Angeblich haben Sie den Organisator der Ausstellung, Ishikawa Iwao, verhaftet. Aus welchem Grund?«
»Es wurde niemand verhaftet, Miss Appleton. Ishikawa Iwao gehört zu einer Reihe von Personen, die uns bei unseren bisherigen Ermittlungen unterstützt haben.«
Rory war der Meinung, dass Ishikawa Iwao nach wie vor eine Person von besonderem polizeilichem Interesse war, und zwar definitiv.
»So wie Marni Mullins?«, fragte Appleton.
»Wie ich schon sagte: Wir wurden von mehreren Personen unterstützt, allerdings kann ich nicht weiter ins Detail gehen.«
»Meine Damen und Herren, ich denke, es ist Zeit, zum Abschluss zu kommen.« Bradshaw stieß Francis förmlich zur Seite und trat ans Mikrofon. »Danke, dass Sie gekommen sind.
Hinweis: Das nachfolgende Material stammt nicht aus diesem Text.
(* ===== verification/XhUtil.v ===== *)
(** * xh_util.c: page permissions

    The parser of /proc/self/maps behind xh_util_get_mem_protect, with the C
    library calls it is made of, and the wrappers around mprotect and the
    instruction cache. *)

From S2P Require Import Prelude CMem.

#[local] Open Scope cint_scope.

(** ** Error codes (xh_errno.h) *)

Definition XH_ERRNO_UNKNOWN : Z := 1001.
Definition XH_ERRNO_INVAL : Z := 1002.
Definition XH_ERRNO_NOMEM : Z := 1003.
Definition XH_ERRNO_REPEAT : Z := 1004.
Definition XH_ERRNO_NOTFND : Z := 1005.
Definition XH_ERRNO_BADMAPS : Z := 1006.
Definition XH_ERRNO_FORMAT : Z := 1007.
Definition XH_ERRNO_ELFINIT : Z := 1008.
Definition XH_ERRNO_SEGVERR : Z := 1009.

(** ** The C library calls on a text *)

(** [fgets(line, n + 1, fp)] on the unread bytes: the line and what is left. *)
Fixpoint fgets (n : nat) (text : list Z) : list Z * list Z :=
  match n, text with
  | O, _ => ([], text)
  | _, [] => ([], [])
  | S n, c :: text =>
      if c =? 10 then ([c], text)
      else let '(l, rest) := fgets n text in (c :: l, rest)
  end.

(** The lines [while(fgets(line, sizeof(line), fp))] sees. *)
Fixpoint fgets_all (fuel n : nat) (text : list Z) : list (list Z) :=
  match fuel, text with
  | S fuel, _ :: _ => let '(l, rest) := fgets n text in l :: fgets_all fuel n rest
  | _, _ => []
  end.

(** A buffer as a C string. *)
Fixpoint cstr (l : list Z) : list Z :=
  match l with
  | [] => []
  | c :: l => if c =? 0 then [] else c :: cstr l
  end.

Fixpoint strncmp_prefix (needle hay : list Z) : bool :=
  match needle, hay with
  | [], _ => true
  | _, [] => false
  | n :: needle, h :: hay => (n =? h) && strncmp_prefix needle hay
  end.

(** [strstr(hay, needle) != NULL] *)
Fixpoint strstr (hay needle : list Z) : bool :=
  strncmp_prefix needle hay ||
  match hay with
  | [] => false
  | _ :: hay => strstr hay needle
  end.

Definition isspace (c : Z) : bool := (c =? 32) || ((9 <=? c) && (c <=? 13)).

Fixpoint skip_space (l : list Z) : list Z :=
  match l with
  | [] => []
  | c :: l' => if isspace c then skip_space l' else l
  end.

Definition hex_digit (c : Z) : option Z :=
  if (48 <=? c) && (c <=? 57) then Some (c - 48)
  else if (97 <=? c) && (c <=? 102) then Some (c - 87)
  else if (65 <=? c) && (c <=? 70) then Some (c - 55)
  else None.

(** The digits from here on: their value, saturating as strtoumax does, and the
    rest of the input. *)
Fixpoint scan_digits (acc : Z) (l : list Z) : Z * list Z :=
  match l with
  | [] => (acc, [])
  | c :: l' =>
      match hex_digit c with
      | Some d => scan_digits (Z.min (2 ^ 64 - 1) (16 * acc + d)) l'
      | None => (acc, l)
      end
  end.

(** [%lx] *)
Definition scan_hex (l : list Z) : option (Z * list Z) :=
  let l := skip_space l in
  let '(neg, l) :=
    match l with
    | c :: l' => if c =? 45 then (true, l') else if c =? 43 then (false, l') else (false, l)
    | [] => (false, l)
    end in
  let l :=
    match l with
    | z :: x :: d :: l' =>
        if (z =? 48) && ((x =? 120) || (x =? 88)) && bool_decide (is_Some (hex_digit d))
        then d :: l' else l
    | _ => l
    end in
  match l with
  | c :: _ =>
      match hex_digit c with
      | Some _ =>
          let '(v, rest) := scan_digits 0 l in
          Some (if neg then u64 (- v) else v, rest)
      | None => None
      end
  | [] => None
  end.

(** [%4s] *)
Fixpoint take_token (n : nat) (l : list Z) : list Z :=
  match n, l with
  | S n, c :: l => if isspace c then [] else c :: take_token n l
  | _, _ => []
  end.

(** [sscanf(line, "%lx-%lx %4s ", &start, &end, perm) == 3] and what it stores. *)
Definition sscanf_maps (line : list Z) : option (Z * Z * list Z) :=
  match scan_hex line with
  | Some (start, c :: l) =>
      if c =? 45 then
        match scan_hex l with
        | Some (end_, l) =>
            match take_token 4 (skip_space l) with
            | [] => None
            | perm => Some (start, end_, perm)
            end
        | None => None
        end
      else None
  | _ => None
  end.

(** ** xh_util_get_mem_protect *)

(** [char perm[5]], not initialised. *)
Definition perm_uninit : list (option Z) := replicate 5 None.
Definition perm_store (token : list Z) (perm : list (option Z)) : list (option Z) :=
  (Some <$> token) ++ Some 0 :: drop (S (length token)) perm.
Definition perm_get (perm : list (option Z)) (i : nat) : outcome Z :=
  match perm !! i with
  | Some (Some c) => Ret c
  | _ => Err Undefined
  end.

(** The three permission bits of a line. *)
Definition perm_bits (r w x : Z) : Z :=
  (if r =? 114 then PROT_READ else 0) .| (if w =? 119 then PROT_WRITE else 0) .|
  (if x =? 120 then PROT_EXEC else 0).

(** The update of [*prot] for a line that covers [start_addr]. *)
Definition update_prot (load0 : bool) (prot r w x : Z) : Z :=
  if load0 then prot .| perm_bits r w x
  else
    let prot := if negb (r =? 114) then prot & Z.lnot PROT_READ else prot in
    let prot := if negb (w =? 119) then prot & Z.lnot PROT_WRITE else prot in
    if negb (x =? 120) then prot & Z.lnot PROT_EXEC else prot.

Definition obind {A B} (o : outcome A) (f : A → outcome B) : outcome B :=
  match o with Ret a => f a | Err e => Err e end.

(** The loop over the lines, until the end address is covered: [*prot] and
    [found_all]. *)
Fixpoint mem_protect_loop (lines : list (list Z)) (pathname : option (list Z))
    (start_addr end_addr : Z) (load0 : bool) (prot : Z) (perm : list (option Z))
  : outcome (Z * bool) :=
  match lines with
  | [] => Ret (prot, false)
  | line :: lines =>
      let line := cstr line in
      if match pathname with Some p => negb (strstr line p) | None => false end then
        mem_protect_loop lines pathname start_addr end_addr load0 prot perm
      else
        match sscanf_maps line with
        | None => mem_protect_loop lines pathname start_addr end_addr load0 prot perm
        | Some (start, end_, token) =>
            let perm := perm_store token perm in
            obind (perm_get perm 3) (λ p3,
            if negb (p3 =? 112) then
              mem_protect_loop lines pathname start_addr end_addr load0 prot perm
            else if (start <=? start_addr) && (start_addr <? end_) then
              obind (perm_get perm 0) (λ r,
              obind (perm_get perm 1) (λ w,
              obind (perm_get perm 2) (λ x,
              let prot := update_prot load0 prot r w x in
              if end_addr <=? end_ then Ret (prot, true)
              else mem_protect_loop lines pathname end_ end_addr false prot perm)))
            else mem_protect_loop lines pathname start_addr end_addr load0 prot perm)
        end
  end.

Definition lift_outcome {S A} (o : outcome A) : CM S A := λ s, (o, s).

(** The lines of /proc/self/maps, through a buffer of 512 bytes. *)
Definition maps_lines (text : list Z) : list (list Z) := fgets_all (length text) 511 text.

Section util.
Context {K : Kernel}.

(** Returns the error code and what [*prot] is left as. *)
Definition xh_util_get_mem_protect (addr len : Z) (pathname : option (list Z)) : CM memory (Z * Z) :=
  maps ← gets k_maps;
  match maps with
  | None => mret (XH_ERRNO_BADMAPS, 0)
  | Some text =>
      '(prot, found_all) ← lift_outcome (mem_protect_loop (maps_lines text) pathname addr
                             (addr ⊕ len) true 0 perm_uninit);
      mret (if found_all : bool then 0 else XH_ERRNO_SEGVERR, prot : Z)
  end.

Definition xh_util_get_addr_protect (addr : Z) (pathname : option (list Z)) : CM memory (Z * Z) :=
  xh_util_get_mem_protect addr 8 pathname.

Definition PAGE_START (addr : Z) : Z := addr & PAGE_MASK.
Definition PAGE_END (addr : Z) : Z := PAGE_START (addr ⊕ 8 ⊖ 1) ⊕ PAGE_SIZE.
Definition PAGE_COVER (addr : Z) : Z := PAGE_END addr ⊖ PAGE_START addr.

Definition xh_util_set_addr_protect (addr prot : Z) : CM memory Z :=
  m ← get;
  let '(r, errno, m') := k_mprotect m (PAGE_START addr) (PAGE_COVER addr) prot in
  put m';;
  mret (if negb (r =? 0) then (if errno =? 0 then XH_ERRNO_UNKNOWN else errno) else 0).

Definition xh_util_flush_instruction_cache (addr : Z) : CM memory unit :=
  modify (λ m, Memory (m_data m) (m_prot m) ((PAGE_START addr, PAGE_END addr) :: m_flushed m)).

End util.

(** A text as bytes. *)
Definition bytes_of_string (s : string) : list Z :=
  (Z.of_N ∘ Ascii.N_of_ascii) <$> String.list_ascii_of_string s.
Definition line_of (s : string) : list Z := bytes_of_string s ++ [10].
Bitte berichten Sie verantwortungsvoll über die Ereignisse und vermeiden Sie, die Stadt in Panik zu versetzen. Wir möchte, dass die Leute sinnvolle Vorsichtsmaßnahmen treffen, nicht, dass sie in Angst leben.«
Als den Journalisten klar wurde, dass sie keine weiteren Details für ihre Artikel in Erfahrung bringen würden, entstand ein Ansturm auf die Tür. Rory sah, wie Francis, der jetzt weiß wie ein Bettlaken war, eilig zum Ausgang strebte, bevor Bradshaw ihn am Kragen fassen konnte. An der Tür drehte er sich kurz um und starrte Rory an. Seine Augen durchbohrten ihn wie Dolche. Rory wartete eine Sekunde, dann verließ auch er den Konferenzraum. Der Chef wusste eindeutig, dass er es gewesen war, der Bradshaw informiert hatte.
Rory stieg die Stufen hinauf und fühlte sich schlecht, weil er den DCI
angerufen hatte. Moralisch betrachtet, war es das einzig Richtige gewesen, die Pressekonferenz abzuhalten. Es war ziemlich wahrscheinlich, dass Francis dadurch anderen Tattoo-Trägern das Leben gerettet hatte. Außerdem war es ganz schön mutig gewesen, sich gegen eine konkrete Anweisung von oben zu stellen. Rory seufzte. Er würde nicht so weit gehen zu behaupten, Bradshaw zu warnen sei falsch gewesen, doch er fühlte sich schlecht damit.
Plötzlich hörte er hinter sich Schritte, die eilig näher kamen. Er wusste, dass es Sullivan war, der die Treppe hinaufstieg.